» **Material to process**
Lemma lookup_set_session_id n cid (m : gmap string Conversation) id :
  c_session_id <$> alter (set_session_id n) cid m !! id =
  if decide (cid = id) then (fun _ => n) <$> m !! id else c_session_id <$> m !! id.
Proof.
  rewrite lookup_alter. case_decide; [subst|done]. by destruct (m !! id).
Qed.

Lemma stored_token_append row st id :
  stored_token (append_message row st) id = stored_token st id.
Proof. reflexivity. Qed.

Lemma stored_token_cluster cl cid st id :
  stored_token (alter_conversation (set_cluster_id cl) cid st) id = stored_token st id.
Proof. unfold stored_token. simpl. apply lookup_set_cluster_id. Qed.

Lemma stored_token_session n cid st id :
  stored_token (alter_conversation (set_session_id n) cid st) id
  = if decide (cid = id) then (fun _ => n) <$> conversations st !! id
    else stored_token st id.
Proof. unfold stored_token. simpl. apply lookup_set_session_id. Qed.

(** Without a token candidate no write of the script touches a stored
    token. *)
Lemma script_keeps_tokens env body cid acc st :
  truthy (new_session_id acc) = false ->
  forall id,
    stored_token (snd (fst (run_script (storage_fault env) (save_tail body cid acc)
                              (script body cid acc) st))) id
    = stored_token st id.
Proof.
  intros Hn.
  apply (run_script_preserves _ _ (fun s s' => forall id, stored_token s' id = stored_token s id)).
  - done.
  - intros s1 s2 s3 H12 H23 id. by rewrite H23.
  - unfold script. rewrite Hn.
    destruct (saves_assistant acc), (truthy_opt (cluster_id body)); simpl;
      repeat constructor; intros s id; simpl;
      rewrite ?stored_token_append, ?stored_token_cluster; reflexivity.
Qed.

(** Whatever the script does to a stored token, it leaves it as it was
    or replaces it by the candidate, which is then a real token. *)
Lemma script_replaces_tokens env body cid acc st id t :
  stored_token st id = Some t ->
  exists t',
    stored_token (snd (fst (run_script (storage_fault env) (save_tail body cid acc)
                              (script body cid acc) st))) id = Some t'
    /\ (t' = t \/ (t' = new_session_id acc /\ truthy t' = true)).
Proof.
  revert id t.
  apply (run_script_preserves _ _
           (fun s s' => forall id t, stored_token s id = Some t ->
              exists t', stored_token s' id = Some t'
                         /\ (t' = t \/ (t' = new_session_id acc /\ truthy t' = true)))).
  - eauto.
  - intros s1 s2 s3 H12 H23 id t Ht.
    destruct (H12 _ _ Ht) as (t2 & Ht2 & Hor2).
    destruct (H23 _ _ Ht2) as (t3 & Ht3 & Hor3).
    exists t3. split; [done|]. destruct Hor3 as [->|?]; auto.
  - unfold script.
    destruct (saves_assistant acc), (truthy (new_session_id acc)) eqn:Hn,
      (truthy_opt (cluster_id body)); simpl;
      repeat constructor; intros s id t Ht; simpl;
      rewrite ?stored_token_append, ?stored_token_cluster, ?stored_token_session;
      eauto;
      (case_decide; [|by eauto]); subst;
      unfold stored_token in Ht; destruct (conversations s !! id); simplify_eq; simpl;
      eauto.
Qed.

» **Task instructions**
Write an exact transcription of every entry above.

» **Task output**
Lemma lookup_set_session_id n cid (m : gmap string Conversation) id :
  c_session_id <$> alter (set_session_id n) cid m !! id =
  if decide (cid = id) then (fun _ => n) <$> m !! id else c_session_id <$> m !! id.
Proof.
  rewrite lookup_alter. case_decide; [subst|done]. by destruct (m !! id).
Qed.

Lemma stored_token_append row st id :
  stored_token (append_message row st) id = stored_token st id.
Proof. reflexivity. Qed.

Lemma stored_token_cluster cl cid st id :
  stored_token (alter_conversation (set_cluster_id cl) cid st) id = stored_token st id.
Proof. unfold stored_token. simpl. apply lookup_set_cluster_id. Qed.

Lemma stored_token_session n cid st id :
  stored_token (alter_conversation (set_session_id n) cid st) id
  = if decide (cid = id) then (fun _ => n) <$> conversations st !! id
    else stored_token st id.
Proof. unfold stored_token. simpl. apply lookup_set_session_id. Qed.

(** Without a token candidate no write of the script touches a stored
    token. *)
Lemma script_keeps_tokens env body cid acc st :
  truthy (new_session_id acc) = false ->
  forall id,
    stored_token (snd (fst (run_script (storage_fault env) (save_tail body cid acc)
                              (script body cid acc) st))) id
    = stored_token st id.
Proof.
  intros Hn.
  apply (run_script_preserves _ _ (fun s s' => forall id, stored_token s' id = stored_token s id)).
  - done.
  - intros s1 s2 s3 H12 H23 id. by rewrite H23.
  - unfold script. rewrite Hn.
    destruct (saves_assistant acc), (truthy_opt (cluster_id body)); simpl;
      repeat constructor; intros s id; simpl;
      rewrite ?stored_token_append, ?stored_token_cluster; reflexivity.
Qed.

(** Whatever the script does to a stored token, it leaves it as it was
    or replaces it by the candidate, which is then a real token. *)
Lemma script_replaces_tokens env body cid acc st id t :
  stored_token st id = Some t ->
  exists t',
    stored_token (snd (fst (run_script (storage_fault env) (save_tail body cid acc)
                              (script body cid acc) st))) id = Some t'
    /\ (t' = t \/ (t' = new_session_id acc /\ truthy t' = true)).
Proof.
  revert id t.
  apply (run_script_preserves _ _
           (fun s s' => forall id t, stored_token s id = Some t ->
              exists t', stored_token s' id = Some t'
                         /\ (t' = t \/ (t' = new_session_id acc /\ truthy t' = true)))).
  - eauto.
  - intros s1 s2 s3 H12 H23 id t Ht.
    destruct (H12 _ _ Ht) as (t2 & Ht2 & Hor2).
    destruct (H23 _ _ Ht2) as (t3 & Ht3 & Hor3).
    exists t3. split; [done|]. destruct Hor3 as [->|?]; auto.
  - unfold script.
    destruct (saves_assistant acc), (truthy (new_session_id acc)) eqn:Hn,
      (truthy_opt (cluster_id body)); simpl;
      repeat constructor; intros s id t Ht; simpl;
      rewrite ?stored_token_append, ?stored_token_cluster, ?stored_token_session;
      eauto;
      (case_decide; [|by eauto]); subst;
      unfold stored_token in Ht; destruct (conversations s !! id); simplify_eq; simpl;
      eauto.
Qed.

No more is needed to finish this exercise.